Abstract
Background
High dose (HD) influenza vaccine has been shown to be more efficacious than standard dose (SD) vaccine in multiple randomized trials. HD is currently the most commonly used vaccine in US seniors (≥65 years of age). In this study, we evaluated the real-world relative vaccine effectiveness (rVE) of HD vs SD over 3 influenza seasons.
Methods
This study includes a cohort of Medicare fee-for-service enrollees during influenza seasons 2011–2012 to 2013–2014 who received either HD or SD at a pharmacy or an outpatient clinic. HD recipients were matched 1:1 to SD recipients based on location, date of vaccination, age, and gender. Fine-Gray subdistribution hazard models with competing risk of death were used to adjust for residual confounding. The study outcome of probable influenza was defined as any inpatient stay with an influenza diagnosis on the claim, or an outpatient medical encounter with a rapid influenza test/culture followed by an antiviral prescription.

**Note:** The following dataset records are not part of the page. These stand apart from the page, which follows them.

(** ** The lock *)

Section Lock.
Context {K : Type} `{!Kernel K} `{!StringOrder}.
(** The descriptor through which the lock is held.  It stays open over [execve],
    and a file opened again is another descriptor. *)
Context (holder : K → option Z).
Local Abbreviation R := (Reg K).
Implicit Types (r : R) (k : K).
Class FlockLaws : Prop := {
  fl_setenv n v k : holder (k_setenv n v k) = holder k;
  fl_mkdir d k : holder (k_mkdir d k) = holder k;
  fl_write p s k : holder (k_write_file p s k).2 = holder k;
  fl_rename a b k : holder (k_rename a b k) = holder k;
  fl_alive pid k : holder (k_alive pid k).2 = holder k;
  fl_terminate pid k : holder (k_terminate pid k) = holder k;
  fl_waitpid pid b k : holder (k_waitpid pid b k).2 = holder k;
  fl_fork argv fd k : holder (k_fork_exec argv fd k).2 = holder k;
  fl_poll fd ms k : holder (k_poll fd ms k).2 = holder k;
  fl_read fd k : holder (k_read fd k).2 = holder k;
  fl_pipe k : holder (k_pipe k).2 = holder k ∧
    ∀ rd wr, (k_pipe k).1 = inr (rd, wr) → holder k ≠ Some rd ∧ holder k ≠ Some wr;
  fl_close fd k : holder k ≠ Some fd → holder (k_close fd k) = holder k;
  fl_open p k : holder (k_open_lock p k).2 = holder k ∧ holder k ≠ Some (k_open_lock p k).1;
  fl_unlock fd k : holder k = Some fd → holder (k_unlock fd k) = None;
  (** [flock]: granted when nobody holds it, else the caller waits *)
  fl_lock fd k : match holder k with
                 | None => (k_lock fd k).1 = true ∧ holder (k_lock fd k).2 = Some fd
                 | Some h => h ≠ fd → (k_lock fd k).1 = false
                 end }.
Context `{!FlockLaws}.

(** The lock is held through [h], or by nobody, and stays so; the registry keeps its
    descriptor of the lock file. *)
Context (h : option Z).
Definition holding r r' : Prop :=
  holder (kern r) = h → holder (kern r') = h ∧ lock_fd_ (reg r') = lock_fd_ (reg r).
#[export] Instance holding_preorder : PreOrder holding.
Proof using Type.
  unfold holding. split; [done|]. intros r1 r2 r3 H1 H2 Hr. destruct (H1 Hr) as [Hr2 E1].
  destruct (H2 Hr2) as [Hr3 E2]. split; congruence.
Qed.
Lemma holding_same r r' : holder (kern r') = holder (kern r) → lock_fd_ (reg r') = lock_fd_ (reg r) → holding r r'.
Proof using Type. unfold holding. intros E1 E2 Hr. split; congruence. Qed.
Hint Extern 1 (holding _ _) => apply holding_same; [|done]; first [apply fl_setenv | apply fl_mkdir | apply fl_write
  | apply fl_rename | apply fl_alive | apply fl_terminate | apply fl_waitpid | apply fl_fork | apply fl_poll
  | apply fl_read | apply fl_pipe] : reg.
Ltac holding_auto := repeat (cbv zeta; first [reg_step|solve [eauto with reg]]).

Analyses were stratified based on vaccination location (clinic vs pharmacy) as it is expected that physicians carrying both vaccines may prioritize HD to frailer patients, while pharmacists may not exercise clinical judgment.
Results
Over the influenza seasons 2011–2012, 2012/–2013, and 2013–2014, 1.6–2.2 million seniors were immunized at a pharmacy; and 3.3–3.5 million at a clinic. After matching, there were 535,598; 1,017,552; and 1,548,164 in the pharmacy cohort, and 821,662; 1,151,080; and 1,559,488 in the clinic cohort, across study years. The rVE over 2011/12, 2012/13, and 2013/14 during peak influenza circulation was 21.8% (95% CI: −5.9%, 42.3%), 14.8% (9.3%,19.9%), and 16.9% (9.2%, 23.9%), respectively, in the pharmacy cohort; and 16.5% (−5.9%, 34.2%), 15.1% (10.9%, 19.1%), 10.0% (2.9%, 16.6%), respectively, in the clinic cohort.
Conclusion
HD was consistently associated with better protection against probable influenza events requiring outpatient or inpatient care. The slightly lower treatment effects observed in the outpatient clinic cohort could be a result of confounding by indication due to physicians triaging HD to frailer patients.
Disclosures
All authors: No reported disclosures.